_What is required_.
In the entries below, find the lines that contain the word "EnableYubikeyData" and copy them.

_Material to process_.

"""

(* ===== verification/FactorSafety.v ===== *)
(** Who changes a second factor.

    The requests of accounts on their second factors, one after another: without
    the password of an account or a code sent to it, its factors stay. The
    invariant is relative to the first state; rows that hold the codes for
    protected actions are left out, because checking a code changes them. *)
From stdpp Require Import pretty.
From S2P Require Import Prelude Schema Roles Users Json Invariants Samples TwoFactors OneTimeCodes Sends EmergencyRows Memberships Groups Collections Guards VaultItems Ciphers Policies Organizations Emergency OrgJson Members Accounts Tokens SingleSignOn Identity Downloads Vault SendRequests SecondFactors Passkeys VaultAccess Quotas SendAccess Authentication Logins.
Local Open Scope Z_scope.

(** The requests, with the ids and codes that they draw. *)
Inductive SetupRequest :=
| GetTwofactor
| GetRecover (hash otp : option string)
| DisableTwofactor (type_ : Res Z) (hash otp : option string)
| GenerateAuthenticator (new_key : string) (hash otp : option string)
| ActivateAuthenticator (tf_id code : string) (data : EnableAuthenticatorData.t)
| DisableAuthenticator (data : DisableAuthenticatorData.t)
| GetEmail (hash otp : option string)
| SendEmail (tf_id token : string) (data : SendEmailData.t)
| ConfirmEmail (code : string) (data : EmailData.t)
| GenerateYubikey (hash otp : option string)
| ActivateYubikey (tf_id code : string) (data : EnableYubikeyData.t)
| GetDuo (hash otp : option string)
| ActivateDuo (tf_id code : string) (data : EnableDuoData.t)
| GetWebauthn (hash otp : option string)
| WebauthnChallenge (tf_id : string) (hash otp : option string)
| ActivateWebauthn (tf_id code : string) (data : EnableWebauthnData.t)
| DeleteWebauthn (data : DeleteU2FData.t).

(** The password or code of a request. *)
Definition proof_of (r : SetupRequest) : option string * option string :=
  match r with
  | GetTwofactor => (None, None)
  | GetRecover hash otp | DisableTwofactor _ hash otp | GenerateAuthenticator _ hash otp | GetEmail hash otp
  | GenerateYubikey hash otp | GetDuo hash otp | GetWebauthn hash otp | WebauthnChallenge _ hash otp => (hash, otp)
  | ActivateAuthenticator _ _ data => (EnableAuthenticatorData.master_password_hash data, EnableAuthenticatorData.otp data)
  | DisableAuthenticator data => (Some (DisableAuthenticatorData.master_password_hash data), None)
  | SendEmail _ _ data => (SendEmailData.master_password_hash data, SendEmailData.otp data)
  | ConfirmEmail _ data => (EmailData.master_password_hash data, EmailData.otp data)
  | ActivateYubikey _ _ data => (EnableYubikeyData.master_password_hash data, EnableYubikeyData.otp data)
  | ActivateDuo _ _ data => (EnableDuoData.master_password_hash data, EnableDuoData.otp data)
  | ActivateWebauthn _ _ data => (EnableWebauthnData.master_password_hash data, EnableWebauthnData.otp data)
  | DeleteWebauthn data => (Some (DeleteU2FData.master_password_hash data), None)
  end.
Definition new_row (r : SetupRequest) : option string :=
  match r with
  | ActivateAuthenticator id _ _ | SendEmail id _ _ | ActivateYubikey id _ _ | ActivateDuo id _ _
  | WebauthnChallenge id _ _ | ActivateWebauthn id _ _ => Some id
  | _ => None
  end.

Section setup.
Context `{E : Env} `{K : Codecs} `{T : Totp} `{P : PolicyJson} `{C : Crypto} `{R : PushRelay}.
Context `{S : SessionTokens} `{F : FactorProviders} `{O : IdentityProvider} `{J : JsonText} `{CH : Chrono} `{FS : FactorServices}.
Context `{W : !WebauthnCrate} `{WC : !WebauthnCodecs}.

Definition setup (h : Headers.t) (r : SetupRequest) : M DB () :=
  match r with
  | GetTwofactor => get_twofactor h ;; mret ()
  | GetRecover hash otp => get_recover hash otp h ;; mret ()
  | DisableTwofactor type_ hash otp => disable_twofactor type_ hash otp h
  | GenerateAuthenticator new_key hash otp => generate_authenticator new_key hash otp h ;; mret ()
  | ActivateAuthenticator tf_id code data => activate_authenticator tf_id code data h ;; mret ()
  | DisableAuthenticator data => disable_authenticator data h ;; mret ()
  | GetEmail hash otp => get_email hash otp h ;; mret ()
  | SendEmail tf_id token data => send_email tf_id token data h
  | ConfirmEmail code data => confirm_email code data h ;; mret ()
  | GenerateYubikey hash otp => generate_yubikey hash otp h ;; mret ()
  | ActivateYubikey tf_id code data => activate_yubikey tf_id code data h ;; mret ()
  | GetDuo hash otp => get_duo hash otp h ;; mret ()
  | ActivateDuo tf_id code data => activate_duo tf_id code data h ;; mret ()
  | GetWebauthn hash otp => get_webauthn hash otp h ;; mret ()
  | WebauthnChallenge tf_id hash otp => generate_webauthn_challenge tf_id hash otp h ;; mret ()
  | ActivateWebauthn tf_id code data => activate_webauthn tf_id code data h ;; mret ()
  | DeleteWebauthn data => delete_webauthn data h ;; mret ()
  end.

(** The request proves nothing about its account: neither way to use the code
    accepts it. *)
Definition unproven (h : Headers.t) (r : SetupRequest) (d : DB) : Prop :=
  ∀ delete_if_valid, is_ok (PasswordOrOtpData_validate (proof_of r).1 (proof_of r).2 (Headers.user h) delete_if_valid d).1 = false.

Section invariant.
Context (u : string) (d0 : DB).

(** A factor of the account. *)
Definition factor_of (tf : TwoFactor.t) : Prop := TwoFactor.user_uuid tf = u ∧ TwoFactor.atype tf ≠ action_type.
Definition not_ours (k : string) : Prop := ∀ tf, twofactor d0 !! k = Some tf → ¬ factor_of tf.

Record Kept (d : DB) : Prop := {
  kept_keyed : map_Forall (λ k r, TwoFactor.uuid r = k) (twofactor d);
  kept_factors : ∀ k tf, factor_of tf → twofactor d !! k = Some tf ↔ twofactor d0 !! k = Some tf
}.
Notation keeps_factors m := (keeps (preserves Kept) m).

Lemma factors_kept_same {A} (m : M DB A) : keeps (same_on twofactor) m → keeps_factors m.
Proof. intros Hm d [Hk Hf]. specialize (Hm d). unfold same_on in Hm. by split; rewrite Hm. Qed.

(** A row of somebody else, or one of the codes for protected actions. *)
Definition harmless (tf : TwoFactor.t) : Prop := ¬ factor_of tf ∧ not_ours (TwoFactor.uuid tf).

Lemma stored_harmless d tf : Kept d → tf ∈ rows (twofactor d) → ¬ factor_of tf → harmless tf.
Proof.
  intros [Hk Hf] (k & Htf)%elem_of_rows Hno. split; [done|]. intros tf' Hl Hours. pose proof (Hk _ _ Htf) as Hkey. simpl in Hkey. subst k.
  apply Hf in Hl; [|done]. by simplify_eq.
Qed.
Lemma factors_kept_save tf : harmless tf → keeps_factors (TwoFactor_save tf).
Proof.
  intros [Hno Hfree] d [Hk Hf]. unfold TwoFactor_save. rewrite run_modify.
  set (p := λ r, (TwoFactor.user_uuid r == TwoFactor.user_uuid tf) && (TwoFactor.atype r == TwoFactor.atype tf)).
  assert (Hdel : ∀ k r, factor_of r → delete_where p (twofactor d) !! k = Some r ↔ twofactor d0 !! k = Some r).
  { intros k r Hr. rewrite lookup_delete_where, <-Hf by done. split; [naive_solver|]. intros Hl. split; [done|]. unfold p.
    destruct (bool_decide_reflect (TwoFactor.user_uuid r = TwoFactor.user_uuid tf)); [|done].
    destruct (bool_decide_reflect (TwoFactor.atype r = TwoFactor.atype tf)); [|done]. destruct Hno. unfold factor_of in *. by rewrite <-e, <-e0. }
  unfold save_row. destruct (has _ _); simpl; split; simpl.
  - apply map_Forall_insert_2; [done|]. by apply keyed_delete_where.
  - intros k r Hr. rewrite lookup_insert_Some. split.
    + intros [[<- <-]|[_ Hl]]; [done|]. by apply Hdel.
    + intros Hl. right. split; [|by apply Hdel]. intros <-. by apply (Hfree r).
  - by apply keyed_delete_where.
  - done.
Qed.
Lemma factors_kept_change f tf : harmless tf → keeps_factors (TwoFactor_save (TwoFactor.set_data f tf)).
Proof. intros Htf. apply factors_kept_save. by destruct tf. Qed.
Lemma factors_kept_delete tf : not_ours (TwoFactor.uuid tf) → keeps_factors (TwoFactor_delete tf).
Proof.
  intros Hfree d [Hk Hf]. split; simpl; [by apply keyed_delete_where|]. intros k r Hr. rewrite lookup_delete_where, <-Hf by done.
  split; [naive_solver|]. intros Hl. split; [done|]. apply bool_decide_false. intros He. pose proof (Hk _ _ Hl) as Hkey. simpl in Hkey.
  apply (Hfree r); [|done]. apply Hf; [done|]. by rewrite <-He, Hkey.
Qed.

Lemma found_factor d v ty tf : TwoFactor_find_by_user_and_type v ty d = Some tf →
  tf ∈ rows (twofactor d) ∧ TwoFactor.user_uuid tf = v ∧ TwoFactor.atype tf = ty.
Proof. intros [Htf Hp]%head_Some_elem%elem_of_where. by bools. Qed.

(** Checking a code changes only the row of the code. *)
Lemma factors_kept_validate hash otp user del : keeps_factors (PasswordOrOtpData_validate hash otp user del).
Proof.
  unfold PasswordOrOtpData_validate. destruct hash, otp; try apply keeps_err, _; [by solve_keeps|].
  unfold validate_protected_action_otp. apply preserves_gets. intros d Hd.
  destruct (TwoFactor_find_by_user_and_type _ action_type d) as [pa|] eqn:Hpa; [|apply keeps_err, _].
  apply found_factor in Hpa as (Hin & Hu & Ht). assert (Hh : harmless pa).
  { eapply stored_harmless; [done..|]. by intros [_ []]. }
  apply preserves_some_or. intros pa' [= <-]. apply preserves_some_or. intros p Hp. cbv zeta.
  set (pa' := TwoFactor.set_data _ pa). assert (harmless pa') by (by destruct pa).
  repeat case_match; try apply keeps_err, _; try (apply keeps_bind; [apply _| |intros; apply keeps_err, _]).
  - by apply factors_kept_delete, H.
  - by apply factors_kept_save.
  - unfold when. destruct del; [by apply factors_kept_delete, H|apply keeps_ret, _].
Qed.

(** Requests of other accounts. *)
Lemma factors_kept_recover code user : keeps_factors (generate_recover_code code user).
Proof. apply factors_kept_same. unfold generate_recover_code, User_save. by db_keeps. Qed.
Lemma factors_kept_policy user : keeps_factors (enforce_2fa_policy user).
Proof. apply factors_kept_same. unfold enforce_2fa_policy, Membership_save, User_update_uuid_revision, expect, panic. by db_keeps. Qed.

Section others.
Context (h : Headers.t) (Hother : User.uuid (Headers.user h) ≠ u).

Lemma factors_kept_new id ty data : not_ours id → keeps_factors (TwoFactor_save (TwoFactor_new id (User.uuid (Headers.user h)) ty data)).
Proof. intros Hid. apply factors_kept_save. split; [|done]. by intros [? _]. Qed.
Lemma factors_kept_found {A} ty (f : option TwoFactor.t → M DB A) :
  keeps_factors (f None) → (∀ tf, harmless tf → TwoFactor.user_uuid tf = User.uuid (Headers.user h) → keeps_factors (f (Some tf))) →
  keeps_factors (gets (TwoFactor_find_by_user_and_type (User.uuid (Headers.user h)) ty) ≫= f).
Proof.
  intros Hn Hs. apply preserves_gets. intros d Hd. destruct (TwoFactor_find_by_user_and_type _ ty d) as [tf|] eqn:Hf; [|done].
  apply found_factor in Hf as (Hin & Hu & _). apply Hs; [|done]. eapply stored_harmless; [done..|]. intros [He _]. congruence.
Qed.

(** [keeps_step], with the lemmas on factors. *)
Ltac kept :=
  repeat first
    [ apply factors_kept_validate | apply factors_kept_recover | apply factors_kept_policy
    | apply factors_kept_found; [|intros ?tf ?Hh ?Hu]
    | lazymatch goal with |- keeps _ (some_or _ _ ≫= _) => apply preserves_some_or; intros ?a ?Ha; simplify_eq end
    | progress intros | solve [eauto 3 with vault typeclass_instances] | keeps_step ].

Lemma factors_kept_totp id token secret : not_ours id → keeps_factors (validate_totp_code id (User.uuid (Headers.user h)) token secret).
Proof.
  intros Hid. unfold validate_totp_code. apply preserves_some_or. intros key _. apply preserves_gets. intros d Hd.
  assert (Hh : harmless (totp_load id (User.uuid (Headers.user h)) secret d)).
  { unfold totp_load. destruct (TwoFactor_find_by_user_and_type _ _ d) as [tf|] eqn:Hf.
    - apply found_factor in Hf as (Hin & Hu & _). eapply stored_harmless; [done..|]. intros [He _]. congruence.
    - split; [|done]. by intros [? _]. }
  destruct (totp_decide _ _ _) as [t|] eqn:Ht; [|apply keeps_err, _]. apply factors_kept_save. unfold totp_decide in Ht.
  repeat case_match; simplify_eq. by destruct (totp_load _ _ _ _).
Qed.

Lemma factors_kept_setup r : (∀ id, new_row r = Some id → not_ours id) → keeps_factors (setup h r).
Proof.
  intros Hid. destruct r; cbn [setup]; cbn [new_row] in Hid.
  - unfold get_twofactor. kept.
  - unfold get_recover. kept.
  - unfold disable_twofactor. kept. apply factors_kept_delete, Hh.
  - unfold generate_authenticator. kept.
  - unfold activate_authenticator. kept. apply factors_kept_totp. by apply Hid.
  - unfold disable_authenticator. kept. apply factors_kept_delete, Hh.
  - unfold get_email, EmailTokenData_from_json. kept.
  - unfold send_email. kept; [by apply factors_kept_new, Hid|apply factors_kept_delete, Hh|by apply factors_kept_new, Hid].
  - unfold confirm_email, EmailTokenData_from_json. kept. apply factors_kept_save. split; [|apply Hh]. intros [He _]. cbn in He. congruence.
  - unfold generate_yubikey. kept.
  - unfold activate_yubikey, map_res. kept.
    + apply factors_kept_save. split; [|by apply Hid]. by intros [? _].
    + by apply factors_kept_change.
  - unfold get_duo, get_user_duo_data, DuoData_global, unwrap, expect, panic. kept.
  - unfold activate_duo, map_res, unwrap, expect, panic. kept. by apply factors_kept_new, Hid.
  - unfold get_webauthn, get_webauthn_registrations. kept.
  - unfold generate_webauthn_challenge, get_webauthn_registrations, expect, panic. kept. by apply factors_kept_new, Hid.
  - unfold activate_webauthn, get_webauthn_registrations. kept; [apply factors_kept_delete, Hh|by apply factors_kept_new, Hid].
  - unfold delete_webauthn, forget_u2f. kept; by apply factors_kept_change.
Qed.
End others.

"""

_Task output_.
| ActivateYubikey (tf_id code : string) (data : EnableYubikeyData.t)
  | ActivateYubikey _ _ data => (EnableYubikeyData.master_password_hash data, EnableYubikeyData.otp data)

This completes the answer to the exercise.